Histotripsy produces non-thermal lesions by generating dense highly confined energetic bubble clouds that mechanically fractionate tissue. This nonlinear thresholding phenomenon has useful consequences. If only the tip of the waveform (P-) exceeds the intrinsic threshold*, small lesions less than the diffraction limit can be generated. This is called microtripsy (other presentations in this session). Moreover, side lobes from distorting aberrations can be “thresholded-out” wherein part of the main lobe exceeds the intrinsic threshold producing a clean bubble cloud (and lesion) conferring significant immunity to aberrations. If a high frequency probe (imaging) waveform intersects a low frequency pump waveform, the compounded waveform can momentarily exceed the intrinsic threshold producing a lesion with an imaging transducer. Multi-beam histotripsy (other presentations in this session) allows flexible placement of both pump and probe transducers.

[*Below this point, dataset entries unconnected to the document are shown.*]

(** Unlinking [p], as [remove_from_ready_queue] writes it, when [p] has
    a predecessor. *)
Lemma dlist_unlink t p l2 : ∀ l1 pv hd,
  l1 ≠ [] →
  dlist t pv hd (l1 ++ p :: l2) →
  NoDup (l1 ++ p :: l2) →
  ∀ q, last l1 = Some q →
  let t1 := upd q (set_next (next (t !!! p))) t in
  let t2 := match head l2 with
            | Some nx => upd nx (set_prev (Some q)) t1
            | None => t1
            end in
  let t4 := upd p (set_prev None) (upd p (set_next None) t2) in
  dlist t4 pv hd (l1 ++ l2).
Proof.
  induction l1 as [|a l1 IH]; intros pv hd Hne Hd Hnd q Hq; [done|]. cbn zeta.
  rewrite <- app_comm_cons in Hd, Hnd |- *.
  destruct Hd as (-> & Hpv & Hl).
  apply NoDup_cons in Hnd as [Ha Hnd].
  assert (a ≠ p) by (intros ->; apply Ha, elem_of_app; right; left).
  assert (∀ n, head l2 = Some n → a ≠ n) as Han.
  { intros n Hn ->. apply Ha, elem_of_app. right. right.
    destruct l2; [done|]. injection Hn as ->. left. }
  pose proof (dlist_links _ _ _ _ _ _ Hl) as [Hpp Hpn].
  destruct (decide (l1 = [])) as [->|Hne'].
  - cbn in Hq. injection Hq as <-. cbn in Hl. destruct Hl as (Hn & _ & Hl).
    apply NoDup_cons in Hnd as [Hp Hnd].
    rewrite Hpn. cbn [app].
    destruct l2 as [|n l2]; cbn [head dlist] in *.
    + split_and!; links.
    + destruct Hl as (_ & _ & Hl).
      apply not_elem_of_cons in Hp as [Hpn' Hp]. apply NoDup_cons in Hnd as [Hn' Hnd].
      specialize (Han n eq_refl).
      split_and!; links.
      eapply dlist_frame; [|exact Hl]. intros x Hx.
      assert (x ≠ p) by (intros ->; done).
      assert (x ≠ a) by (intros ->; apply Ha; right; by right).
      assert (x ≠ n) by (intros ->; done).
      split; links.
  - rewrite last_cons in Hq.
    destruct (last l1) as [q'|] eqn:Hlast; [|by apply last_None in Hlast].
    injection Hq as ->. rename Hlast into Hq.
    specialize (IH (Some a) (next (t !!! a)) Hne' Hl Hnd q eq_refl). cbn zeta in IH.
    assert (a ≠ q).
    { intros ->. apply Ha. apply elem_of_app. left. by apply last_Some_elem_of. }
    cbn [dlist]. split; [done|].
    destruct (head l2) as [n|] eqn:Hh.
    + specialize (Han n eq_refl). split; links.
    + split; links.
Qed.



Lemma descending_insert t l1 p l2 :
  descending t (l1 ++ l2) →
  (∀ x, x ∈ l1 → prio t p ≤ prio t x) →
  (∀ x, x ∈ l2 → prio t x < prio t p) →
  descending t (l1 ++ p :: l2).
Proof.
  rewrite !descending_app. intros (H1 & H2 & H12) Hge Hlt. split_and!; try done.
  - cbn. split; [|done]. intros y Hy. specialize (Hlt y Hy). lia.
  - intros x y Hx Hy. apply elem_of_cons in Hy as [->|Hy]; eauto.
Qed.

Lemma descending_delete t l1 p l2 :
  descending t (l1 ++ p :: l2) → descending t (l1 ++ l2).
Proof.
  rewrite !descending_app. cbn. intros (H1 & (_ & H2) & H12). split_and!; try done.
  intros x y Hx Hy. apply H12; [done | by right].
Qed.

(** [add_to_ready_queue] on a well-formed queue: the process is linked after
    every queued process of its priority or above and before the others. *)
Lemma enqueue_spec (s : kstate) (l : list nat) (p : nat) (fuel : nat) :
  ready_queue_is s l →
  p ∉ l →
  state (deref s p) = PROCESS_READY →
  (length l ≤ fuel)%nat →
  ∃ s' l1 l2,
    add_to_ready_queue fuel (Some p) s = Some s' ∧ l = l1 ++ l2 ∧
    ready_queue_is s' (l1 ++ p :: l2) ∧
    (∀ x, x ∈ l1 → prio (procs s) p ≤ prio (procs s) x) ∧
    (∀ x, x ∈ l2 → prio (procs s) x < prio (procs s) p) ∧
    (∀ x, prio (procs s') x = prio (procs s) x).
Proof.
  intros (Hd & Hnd & Hs) Hp Hst Hf. unfold add_to_ready_queue.
  rewrite decide_True by done. destruct s as [cur rq t]. cbn in *.
  unfold deref, assign, with_procs, with_ready_queue in *. cbn in *.
  destruct l as [|h l].
  - cbn in Hd. subst rq. eexists _, [], [].
    split_and!; try done; try (by intros ? ?%elem_of_nil).
    + split_and!; cbn; [split_and!; links | apply NoDup_singleton | ].
      split; [|done]. by intros ? ?%elem_of_nil.
    + intros x. cbn. links.
  - pose proof Hd as (-> & Hpv & Hl). apply not_elem_of_cons in Hp as [Hph Hp].
    pose proof Hnd as [Hh Hnd']%NoDup_cons.
    case_bool_decide as Hc.
    + assert (∀ x, x ∈ h :: l → prio t x < prio t p) as Hlt.
      { intros x Hx. apply elem_of_cons in Hx as [->|Hx]; [unfold prio; lia|].
        destruct Hs as [Hs _]. specialize (Hs x Hx). unfold prio in *. lia. }
      eexists _, [], (h :: l).
      split_and!; try done; try (by intros ? ?%elem_of_nil).
      * split_and!; cbn [procs ready_queue app].
        -- cbn [dlist]. split_and!; links.
           eapply dlist_frame; [|exact Hl]. intros x Hx.
           assert (x ≠ p) by (intros ->; done).
           assert (x ≠ h) by (intros ->; done).
           split; links.
        -- apply NoDup_cons. split; [|done]. by apply not_elem_of_cons.
        -- eapply descending_frame with (t := t); [intros x _; links|].
           apply (descending_insert t [] p (h :: l)); [done| |done].
           by intros ? ?%elem_of_nil.
      * intros x. cbn. links.
    + destruct (walk_spec t (priority (t !!! p)) l fuel None h) as
        (l1 & curr & l2 & Hw & Hl12 & Hge & Hlt); try done.
      { unfold prio. lia. }
      rewrite Hw. rewrite Hl12 in *.
      assert (p ∉ l1 ++ curr :: l2) as Hp' by (rewrite <- Hl12; by apply not_elem_of_cons).
      pose proof (dlist_insert_after t p curr l2 l1 None (Some h) Hd Hnd Hp') as Hins.
      cbn zeta in Hins.
      assert (NoDup (l1 ++ curr :: p :: l2)) as Hnd2.
      { apply NoDup_app in Hnd as (Hn1 & Hn12 & Hn2).
        apply NoDup_cons in Hn2 as [Hc2 Hn2].
        apply NoDup_app. split_and!; [done| |].
        - intros x Hx Hx'.
          apply elem_of_cons in Hx' as [->|Hx']; [by apply (Hn12 curr Hx); left|].
          apply elem_of_cons in Hx' as [->|Hx'].
          + apply Hp'. apply elem_of_app. by left.
          + apply (Hn12 x Hx). by right.
        - apply NoDup_cons. split.
          + intros [->|Hx]%elem_of_cons; [|done].
            apply Hp'. apply elem_of_app. right. left.
          + apply NoDup_cons. split; [|done].
            intros Hp2. apply Hp'. apply elem_of_app. right. by right. }
      assert (descending t (l1 ++ curr :: p :: l2)) as Hs2.
      { change (l1 ++ curr :: p :: l2) with (l1 ++ [curr] ++ p :: l2).
        rewrite app_assoc.
        apply descending_insert; [by rewrite <- app_assoc | done | done]. }
      destruct (next (upd p (set_next (next (t !!! curr))) t !!! curr)) as [n|];
        eexists _, (l1 ++ [curr]), l2; rewrite <- !app_assoc; cbn [app];
        (split_and!; [reflexivity | done | | done | done | intros x; cbn; links]);
        (split_and!; cbn [procs ready_queue]; [exact Hins | done |]);
        (eapply descending_frame with (t := t); [intros x _; links | done]).
Qed.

Very broadband P- “monopolar” pulses*, ideal for histotripsy, can be synthesized in a generalization of the multi-beam histotripsy (other presentations in this session) case wherein very short pulses from transducer elements of many different frequencies are added at the focus of what is called a frequency compounding transducer (other presentations in this session). Ultrasound image guidance works well with histotripsy. Bubble clouds are easily seen simplifying both lesion targeting and continuous validation of the ongoing process. Hypoechoic homogenized tissue allows real-time quantification of lesion formation.